◆ **EXERCISE OBJECTIVE**:
Each record should be output exactly, with every character kept.

◆ **SOURCE RECORDS**:

(** X25: only a line that is not JSON is skipped.  If the lines before it
    load, a line whose decoding or whose fields raise anything else (a
    missing key, a value that is not a dictionary) ends [load_products] with
    that exception: the products read so far are not returned, and no later
    line is read. *)
Theorem load_products_stops_at_uncaught before line after printed products e :
  load_products loads before = (printed, Returns products) ->
  load_product_line loads line = Raises e ->
  e <> JSONDecodeError ->
  load_products loads (before ++ line :: after) = (printed, Raises e).
Proof.
  intros Eb El Ne. unfold load_products in *.
  rewrite (load_products_from_app _ _ _ (line :: after) Eb). simpl.
  rewrite El. destruct e; try reflexivity. contradiction.
Qed.

Lemma load_products_skip : forall lines printed1 printed2 products,
  snd (load_products_from loads lines printed1 products)
  = snd (load_products_from loads
           (filter (fun line => negb (not_json loads line)) lines)
           printed2 products)
  /\ fst (load_products_from loads
            (filter (fun line => negb (not_json loads line)) lines)
            printed2 products) = printed2.
Proof.
  induction lines as [| line lines IH]; intros printed1 printed2 products;
    simpl; [split; reflexivity |].
  assert (Hnj : not_json loads line
                = match load_product_line loads line with
                  | Raises JSONDecodeError => true
                  | _ => false
                  end).
  { unfold not_json, load_product_line.
    destruct (loads (strip line)) as [pj | e]; simpl.
    - unfold new_product.
      destruct pj; simpl; try reflexivity.
      repeat match goal with
             | |- context [dict_get ?m ?k] => destruct (dict_get m k); simpl
             end; reflexivity.
    - reflexivity. }
  rewrite Hnj.
  destruct (load_product_line loads line) as [p | e] eqn:El; simpl.
  - rewrite El. apply IH.
  - destruct e; simpl; try rewrite El; try (split; reflexivity). apply IH.
Qed.

(** X26: the lines that are not JSON cost nothing but their message:
    [load_products] gives the same products, or raises the same exception,
    as on the file with those lines removed, for which it prints nothing. *)
Theorem load_products_same_without_bad_lines lines :
  snd (load_products loads lines)
  = snd (load_products loads
           (filter (fun line => negb (not_json loads line)) lines))
  /\ fst (load_products loads
            (filter (fun line => negb (not_json loads line)) lines)) = [].
Proof. unfold load_products. apply load_products_skip. Qed.

End LoadersFacts.

Section LoadersExamples.

Lemma load_products_accounts_for_every_line_witness :
  exists p,
    load_products sample_loads [sample_product_text; "not json"]
    = ([not_json_message "not json"], Returns [p])
    /\ List.length [not_json_message "not json"] + List.length [p] = 2.
Proof.
  eexists. split; [reflexivity |].
  apply (load_products_accounts_for_every_line sample_loads
           [sample_product_text; "not json"] eq_refl).
Defined.

Lemma load_products_stops_at_uncaught_witness :
  load_products sample_loads ([sample_product_text] ++ "{}" :: ["not json"])
  = ([], Raises (KeyError "manufacturer")).
Proof.
  eapply (@load_products_stops_at_uncaught sample_loads
            [sample_product_text] "{}" ["not json"]).
  - reflexivity.
  - reflexivity.
  - discriminate.
Defined.

End LoadersExamples.

(** * The resolver and the loop over any pattern engine *)

Section AnyEngineFacts.

Import Inventory.

Variable engine : string -> string -> result bool.
Variable to_upper : string -> string.

Lemma matches_withb_true name t :
  matches_withb engine name t = true <-> matches_with engine name t.
Proof.
  unfold matches_withb, matches_with.
  destruct (engine name t) as [[] | f]; split; congruence.
Qed.

Lemma manufacturer_match_with_loop t : forall names matched_brands,
  Forall (fun n => exists b, engine n t = Ok b) names ->
  for_each
    (fun matched_brands brand =>
       matched <- engine brand t ;;
       Ok (if matched : bool then matched_brands ++ [brand]
           else matched_brands))
    names matched_brands
  = Ok (matched_brands ++ filter (fun n => matches_withb engine n t) names).
Proof.
  induction names as [| n names IH]; intros acc H; simpl.
  - now rewrite app_nil_r.
  - inversion H as [| ? ? [b Eb] H']; subst.
    unfold matches_withb at 1. rewrite Eb. simpl.
    rewrite IH by assumption.
    destruct b; [rewrite <- app_assoc |]; reflexivity.
Qed.

Lemma manufacturer_match_with_filter names listing :
  Forall (fun n => exists b, engine n (Listing.title listing) = Ok b) names ->
  manufacturer_match_with engine names listing
  = Ok match filter (fun n => matches_withb engine n (Listing.title listing))
                names with
       | [brand] => Some brand
       | _ => None
       end.
Proof.
  intro H. unfold manufacturer_match_with.
  rewrite manufacturer_match_with_loop by exact H. simpl.
  destruct (filter _ names) as [| b [| b' l]]; reflexivity.
Qed.

Lemma manufacturer_match_with_resolves_iff names listing m :
  NoDup names ->
  Forall (fun n => exists b, engine n (Listing.title listing) = Ok b) names ->
  manufacturer_match_with engine names listing = Ok (Some m)
  <-> resolves_to_with engine names (Listing.title listing) m.
Proof.
  intros ND HC. rewrite manufacturer_match_with_filter by exact HC.
  unfold resolves_to_with.
  rewrite <- (matches_withb_true m).
  assert (Hiff : (forall n, In n names ->
                    matches_with engine n (Listing.title listing) -> n = m)
                 <-> (forall n, In n names ->
                    matches_withb engine n (Listing.title listing) = true ->
                    n = m)).
  { split; intros H n Hn Hm; apply H; try assumption;
      now apply matches_withb_true. }
  rewrite Hiff.
  rewrite <- (filter_singleton
                (fun n => matches_withb engine n (Listing.title listing))
                m ND).
  destruct (filter _ names) as [| b [| b' l]]; split; congruence.
Qed.

(** A name on which the engine fails ends the loop with a failure of one
    of the names. *)
Lemma manufacturer_match_with_loop_fails t : forall names matched_brands n f,
  In n names -> engine n t = Fail f ->
  exists n' f',
    In n' names /\ engine n' t = Fail f'
    /\ for_each
         (fun matched_brands brand =>
            matched <- engine brand t ;;
            Ok (if matched : bool then matched_brands ++ [brand]
                else matched_brands))
         names matched_brands
       = Fail f'.
Proof.
  induction names as [| x names IH]; intros acc n f Hin Hf; [destruct Hin |].
  simpl. destruct (engine x t) as [b | fx] eqn:Ex; simpl.
  - destruct Hin as [-> | Hin]; [congruence |].
    destruct (IH (if b then acc ++ [x] else acc) n f Hin Hf)
      as (n' & f' & Hn' & Ef' & Hrun).
    exists n', f'. auto.
  - exists x, fx. auto.
Qed.

Lemma product_name_match_with_total p listing :
  valid_pattern engine
    (Matcher.product_regex (map to_upper (split_sep (Product.product_name p)))) ->
  exists matched,
    product_name_match_with engine to_upper p listing = Ok (matched, 80%Z).
Proof.
  intro H. destruct (H (Listing.title listing)) as [b Eb].
  unfold product_name_match_with. rewrite Eb. simpl. eauto.
Qed.

Lemma find_match_with_loop_sound listing : forall candidates fits out,
  for_each
    (fun potential_fits product =>
       scored <- product_name_match_with engine to_upper product listing ;;
       let '(matched, confidence_bonus) := scored in
       Ok (if matched : bool then potential_fits ++ [product]
           else potential_fits))
    candidates fits = Ok out ->
  forall p, In p out ->
    In p fits
    \/ (In p candidates
        /\ exists c,
             product_name_match_with engine to_upper p listing = Ok (true, c)).
Proof.
  induction candidates as [| q candidates IH]; intros fits out E p Hp;
    simpl in E.
  - injection E as <-. now left.
  - destruct (product_name_match_with engine to_upper q listing)
      as [[matched c] |] eqn:Eq; simpl in E; [| discriminate].
    destruct (IH _ _ E p Hp) as [Hfits | [Hin Hm]].
    + destruct matched; [| now left].
      apply in_app_or in Hfits as [Hfits | [<- | []]]; [now left |].
      right. split; [now left | eauto].
    + right. split; [now right | exact Hm].
Qed.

◆ **ANSWER SECTION**:
(** X25: only a line that is not JSON is skipped.  If the lines before it
    load, a line whose decoding or whose fields raise anything else (a
    missing key, a value that is not a dictionary) ends [load_products] with
    that exception: the products read so far are not returned, and no later
    line is read. *)
Theorem load_products_stops_at_uncaught before line after printed products e :
  load_products loads before = (printed, Returns products) ->
  load_product_line loads line = Raises e ->
  e <> JSONDecodeError ->
  load_products loads (before ++ line :: after) = (printed, Raises e).
Proof.
  intros Eb El Ne. unfold load_products in *.
  rewrite (load_products_from_app _ _ _ (line :: after) Eb). simpl.
  rewrite El. destruct e; try reflexivity. contradiction.
Qed.

Lemma load_products_skip : forall lines printed1 printed2 products,
  snd (load_products_from loads lines printed1 products)
  = snd (load_products_from loads
           (filter (fun line => negb (not_json loads line)) lines)
           printed2 products)
  /\ fst (load_products_from loads
            (filter (fun line => negb (not_json loads line)) lines)
            printed2 products) = printed2.
Proof.
  induction lines as [| line lines IH]; intros printed1 printed2 products;
    simpl; [split; reflexivity |].
  assert (Hnj : not_json loads line
                = match load_product_line loads line with
                  | Raises JSONDecodeError => true
                  | _ => false
                  end).
  { unfold not_json, load_product_line.
    destruct (loads (strip line)) as [pj | e]; simpl.
    - unfold new_product.
      destruct pj; simpl; try reflexivity.
      repeat match goal with
             | |- context [dict_get ?m ?k] => destruct (dict_get m k); simpl
             end; reflexivity.
    - reflexivity. }
  rewrite Hnj.
  destruct (load_product_line loads line) as [p | e] eqn:El; simpl.
  - rewrite El. apply IH.
  - destruct e; simpl; try rewrite El; try (split; reflexivity). apply IH.
Qed.

(** X26: the lines that are not JSON cost nothing but their message:
    [load_products] gives the same products, or raises the same exception,
    as on the file with those lines removed, for which it prints nothing. *)
Theorem load_products_same_without_bad_lines lines :
  snd (load_products loads lines)
  = snd (load_products loads
           (filter (fun line => negb (not_json loads line)) lines))
  /\ fst (load_products loads
            (filter (fun line => negb (not_json loads line)) lines)) = [].
Proof. unfold load_products. apply load_products_skip. Qed.

End LoadersFacts.

Section LoadersExamples.

Lemma load_products_accounts_for_every_line_witness :
  exists p,
    load_products sample_loads [sample_product_text; "not json"]
    = ([not_json_message "not json"], Returns [p])
    /\ List.length [not_json_message "not json"] + List.length [p] = 2.
Proof.
  eexists. split; [reflexivity |].
  apply (load_products_accounts_for_every_line sample_loads
           [sample_product_text; "not json"] eq_refl).
Defined.

Lemma load_products_stops_at_uncaught_witness :
  load_products sample_loads ([sample_product_text] ++ "{}" :: ["not json"])
  = ([], Raises (KeyError "manufacturer")).
Proof.
  eapply (@load_products_stops_at_uncaught sample_loads
            [sample_product_text] "{}" ["not json"]).
  - reflexivity.
  - reflexivity.
  - discriminate.
Defined.

End LoadersExamples.

(** * The resolver and the loop over any pattern engine *)

Section AnyEngineFacts.

Import Inventory.

Variable engine : string -> string -> result bool.
Variable to_upper : string -> string.

Lemma matches_withb_true name t :
  matches_withb engine name t = true <-> matches_with engine name t.
Proof.
  unfold matches_withb, matches_with.
  destruct (engine name t) as [[] | f]; split; congruence.
Qed.

Lemma manufacturer_match_with_loop t : forall names matched_brands,
  Forall (fun n => exists b, engine n t = Ok b) names ->
  for_each
    (fun matched_brands brand =>
       matched <- engine brand t ;;
       Ok (if matched : bool then matched_brands ++ [brand]
           else matched_brands))
    names matched_brands
  = Ok (matched_brands ++ filter (fun n => matches_withb engine n t) names).
Proof.
  induction names as [| n names IH]; intros acc H; simpl.
  - now rewrite app_nil_r.
  - inversion H as [| ? ? [b Eb] H']; subst.
    unfold matches_withb at 1. rewrite Eb. simpl.
    rewrite IH by assumption.
    destruct b; [rewrite <- app_assoc |]; reflexivity.
Qed.

Lemma manufacturer_match_with_filter names listing :
  Forall (fun n => exists b, engine n (Listing.title listing) = Ok b) names ->
  manufacturer_match_with engine names listing
  = Ok match filter (fun n => matches_withb engine n (Listing.title listing))
                names with
       | [brand] => Some brand
       | _ => None
       end.
Proof.
  intro H. unfold manufacturer_match_with.
  rewrite manufacturer_match_with_loop by exact H. simpl.
  destruct (filter _ names) as [| b [| b' l]]; reflexivity.
Qed.

Lemma manufacturer_match_with_resolves_iff names listing m :
  NoDup names ->
  Forall (fun n => exists b, engine n (Listing.title listing) = Ok b) names ->
  manufacturer_match_with engine names listing = Ok (Some m)
  <-> resolves_to_with engine names (Listing.title listing) m.
Proof.
  intros ND HC. rewrite manufacturer_match_with_filter by exact HC.
  unfold resolves_to_with.
  rewrite <- (matches_withb_true m).
  assert (Hiff : (forall n, In n names ->
                    matches_with engine n (Listing.title listing) -> n = m)
                 <-> (forall n, In n names ->
                    matches_withb engine n (Listing.title listing) = true ->
                    n = m)).
  { split; intros H n Hn Hm; apply H; try assumption;
      now apply matches_withb_true. }
  rewrite Hiff.
  rewrite <- (filter_singleton
                (fun n => matches_withb engine n (Listing.title listing))
                m ND).
  destruct (filter _ names) as [| b [| b' l]]; split; congruence.
Qed.

(** A name on which the engine fails ends the loop with a failure of one
    of the names. *)
Lemma manufacturer_match_with_loop_fails t : forall names matched_brands n f,
  In n names -> engine n t = Fail f ->
  exists n' f',
    In n' names /\ engine n' t = Fail f'
    /\ for_each
         (fun matched_brands brand =>
            matched <- engine brand t ;;
            Ok (if matched : bool then matched_brands ++ [brand]
                else matched_brands))
         names matched_brands
       = Fail f'.
Proof.
  induction names as [| x names IH]; intros acc n f Hin Hf; [destruct Hin |].
  simpl. destruct (engine x t) as [b | fx] eqn:Ex; simpl.
  - destruct Hin as [-> | Hin]; [congruence |].
    destruct (IH (if b then acc ++ [x] else acc) n f Hin Hf)
      as (n' & f' & Hn' & Ef' & Hrun).
    exists n', f'. auto.
  - exists x, fx. auto.
Qed.

Lemma product_name_match_with_total p listing :
  valid_pattern engine
    (Matcher.product_regex (map to_upper (split_sep (Product.product_name p)))) ->
  exists matched,
    product_name_match_with engine to_upper p listing = Ok (matched, 80%Z).
Proof.
  intro H. destruct (H (Listing.title listing)) as [b Eb].
  unfold product_name_match_with. rewrite Eb. simpl. eauto.
Qed.

Lemma find_match_with_loop_sound listing : forall candidates fits out,
  for_each
    (fun potential_fits product =>
       scored <- product_name_match_with engine to_upper product listing ;;
       let '(matched, confidence_bonus) := scored in
       Ok (if matched : bool then potential_fits ++ [product]
           else potential_fits))
    candidates fits = Ok out ->
  forall p, In p out ->
    In p fits
    \/ (In p candidates
        /\ exists c,
             product_name_match_with engine to_upper p listing = Ok (true, c)).
Proof.
  induction candidates as [| q candidates IH]; intros fits out E p Hp;
    simpl in E.
  - injection E as <-. now left.
  - destruct (product_name_match_with engine to_upper q listing)
      as [[matched c] |] eqn:Eq; simpl in E; [| discriminate].
    destruct (IH _ _ E p Hp) as [Hfits | [Hin Hm]].
    + destruct matched; [| now left].
      apply in_app_or in Hfits as [Hfits | [<- | []]]; [now left |].
      right. split; [now left | eauto].
    + right. split; [now right | exact Hm].
Qed.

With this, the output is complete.